P03-03. Protection against SIV by anti HLA class II specific antibody in the macaque model
© Robinson et al; licensee BioMed Central Ltd. 2009
Published: 22 October 2009
Inactivated SIV vaccines provide potent protection against challenge by SIV in the macaque model. Following evidence that host cell antigens can confer protection, and evidence that this protection can be conveyed to naive macaques in serum transfer experiments, we now show that this protection is due to immunity against HLA class II proteins. Recently it was shown that humans immunised with inactivated virus made an antibody response against HLA class I and II antigens expressed on the surface of the cell line used to grow the virus. Importantly, immunised individuals did not break tolerance to self-antigens. Here we show protection via different epitopes on the HLA class II protein in xeno-immunised macaques that may provide a correlate of protection.
Macaques vaccinated with fixed inactivated human T cells (C8166) or murine L cells expressing DR4 were challenged with SIV propagated in a human T cell line to assess the breadth of protection. Macaque sera were assayed for antibodies reacting with human MHC class II proteins using a luminex assay. Antibody neutralisation data was determined by TZM-bl single round SIV infectivity assay.
Animals immunised with either C8166 cells or L cells expressing DR4 produced an antibody response that cross reacted with all human MHC class II proteins tested. Those animals that had a high anti class II antibody titre were protected against SIV challenge, and correlated with an ability to neutralise SHIV-W61D grown in C8166 cells in vivo.

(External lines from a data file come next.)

(* ===== verification/Parallel.v ===== *)
(** * The parallel path

    The dispatch of the groups of a batch to the workers of the pool and
    [service_fault_batch_parallel] ([uvm_gpu_replayable_faults_parallel.c], lines
    880-1455 and 1683-2968; [uvm_gpu_replayable_faults.c], lines 3765-4000).

    Workers service blocks under the lock of the block; the model runs the items
    in the order in which the workers finish them.  Where the threads of the pool
    are when a dispatch starts, in which order they move and how far they are when
    the coordinator stops waiting is the choice of the scheduler.  The shared pushes of the merge modes are part of the
    environment that services a block. *)

From stdpp Require Import gmap.
From S2P Require Import Prelude FaultTypes Gpu SimDevice Sorting FaultBuffer Frames Predictor Fetch Coalesce Channels Preprocess PathFrames Stale Service Dispatch Cancel Isolation ServiceLoop Schedule WorkerPool Kthread Grouping.

Local Open Scope Z_scope.

(** ** Parameters and environment *)

Record pool_params : Type := mk_pool_params {
  uvm_merge_dispatch : bool;
  uvm_dynamic_dispatch : bool;
  uvm_merge_group_seg_parallel : bool;
  uvm_merge_segment_parallel : bool;
  uvm_merge_segmented_dispatch : bool;
  num_workers : Z;
  pool_merge : merge_params;
}.

(** What the pool asks of the rest of the driver and of the kernel. *)
Class PoolOps (D : Type) : Type := {
  (* parallel_fault_ctx was allocated *)
  op_parallel_ctx : uvm_gpu D -> bool;
  (* uvm_push_begin for the pushes of the segments *)
  op_pushes_open : uvm_gpu D -> bool;
  (* where the threads of the pool are when a dispatch starts *)
  op_threads : uvm_gpu D -> list worker_t;
  (* the steps of the threads until the wait for all_done ends *)
  op_schedule : uvm_gpu D -> list nat;
  (* what earlier batches left in the service context of a worker *)
  op_worker_context : uvm_gpu D -> nat -> uvm_service_block_context_t;
  (* uvm_tracker_add_tracker_safe on the tracker of an item *)
  op_item_tracker_add : uvm_gpu D -> NV_STATUS;
}.

(** No thread has a claim of an earlier dispatch when a dispatch starts, and fewer
    than 2^32 ids are claimed in it. *)
Definition pool_settled {D} {K : PoolOps D} : Prop := forall g : uvm_gpu D,
  Forall (fun w => settled w = true) (op_threads g) /\
  forall dynamic n items,
    Z.of_nat (claims (run_pool (op_schedule g) (start_pool dynamic n items (op_threads g)))) < 2 ^ 32.
(** ** A run

    Two lanes of a warp access elements of the same page of an array that starts
    inside a page; the first lane wins and the second spins until the page is
    ready. *)

Definition sample_array : array_t := mk_array 12388 1000 8 12.
Definition sample_malloc (k : Z) : list Z := replicate (Z.to_nat k) 7.

Definition sample_moves : list pf_move :=
  [Launch; Launch; Step 0; Step 1; Begin 0 3; Begin 1 5; Step 0; Step 1; Step 0; Step 1; Converge 0 3;
   Step 1; Step 0; Step 0; Step 1; Step 0; Step 0; Step 1].

Definition sample_start : pf_state := pf_start (array_words sample_array sample_malloc false).

Definition sample_state : pf_state :=
  Eval vm_compute in default (pf_start []) (pf_run sample_array sample_start sample_moves).

Lemma sample_array_ok : array_ok sample_array.
Proof. by split. Qed.

Lemma sample_malloc_ok : malloc_ok sample_malloc.
Proof. intros k Hk. unfold sample_malloc. rewrite length_replicate. lia. Qed.

Lemma sample_reached : pf_reached sample_array sample_malloc false sample_state.
Proof. exists sample_moves. vm_compute. reflexivity. Qed.

Lemma access_after_touch_witness :
  touched sample_state = [12388] /\ (pc <$> threads sample_state) = [AddBlk; Access] /\
  touches sample_array 0 (touched sample_state) = 1.
Proof.
  split; [reflexivity|]. split; [reflexivity|].
  exact (access_after_touch sample_array sample_array_ok sample_malloc sample_malloc_ok false sample_state 1
    (mk_thread 0 no_hint true 5 Access) sample_reached eq_refl eq_refl).
Defined.

Lemma pages_touched_once_witness : NoDup (addr_page sample_array <$> touched sample_state) /\
  (addr_page sample_array <$> touched sample_state) = [0].
Proof.
  split; [|reflexivity].
  exact (proj1 (pages_touched_once sample_array sample_array_ok sample_malloc sample_malloc_ok false sample_state sample_reached)).
Defined.

Lemma access_never_stuck_witness : exists ms s' th', (length ms <= 20)%nat /\
  pf_run sample_array sample_state ms = Some s' /\ threads s' !! 0%nat = Some th' /\ pc th' = Access.
Proof.
  destruct (access_never_stuck sample_array sample_array_ok sample_malloc sample_malloc_ok false sample_state 0
    (mk_thread no_hint no_hint true 3 AddBlk) sample_reached eq_refl eq_refl)
    as (ms & s' & th' & _ & Hlen & Hrun & Hth). exists ms, s', th'. exact (conj Hlen (conj Hrun Hth)).
Defined.

(** The same lanes run to the end; the first touches the other page, and the second
    finds the block full. *)
Definition final_moves : list pf_move :=
  sample_moves ++ [Step 0; Step 0; Step 0; Step 0; Step 1] ++
  [Begin 0 600; Step 0; Step 0; Converge 0 1] ++ replicate 8 (Step 0) ++ [Step 0] ++
  [Begin 1 999; Step 1; Step 1].

Definition final_state : pf_state :=
  Eval vm_compute in default (pf_start []) (pf_run sample_array sample_start final_moves).

Lemma final_reached : pf_reached sample_array sample_malloc false final_state.
Proof. exists final_moves. vm_compute. reflexivity. Qed.

Lemma final_idle th : th ∈ threads final_state -> busy (pc th) = false.
Proof. apply (proj1 (Forall_forall (fun th => busy (pc th) = false) _)). by repeat constructor. Qed.

Lemma counters_exact_witness :
  pf_blk_full sample_array (words final_state) 0 = true /\ all_ready sample_array (words final_state).
Proof.
  split; [reflexivity|].
  apply (proj2 (counters_exact sample_array sample_array_ok sample_malloc sample_malloc_ok false final_state final_reached
    ltac:(vm_compute; done) final_idle)). vm_compute. discriminate.
Defined.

We have previously published data that shows allo-immunisation in humans by whole inactivated virus generates an allo-specific response. Xeno-immunisation of macaques generates a pan specific anti-HLA class II response indicating that anti-framework or conserved regions are immunogenic, and induce a protective immunity. These results suggest that allo-immunisation of macaques is a more appropriate model for evaluating allo-immunisation of humans as an HIV/AIDS vaccine strategy.
This article is published under license to BioMed Central Ltd.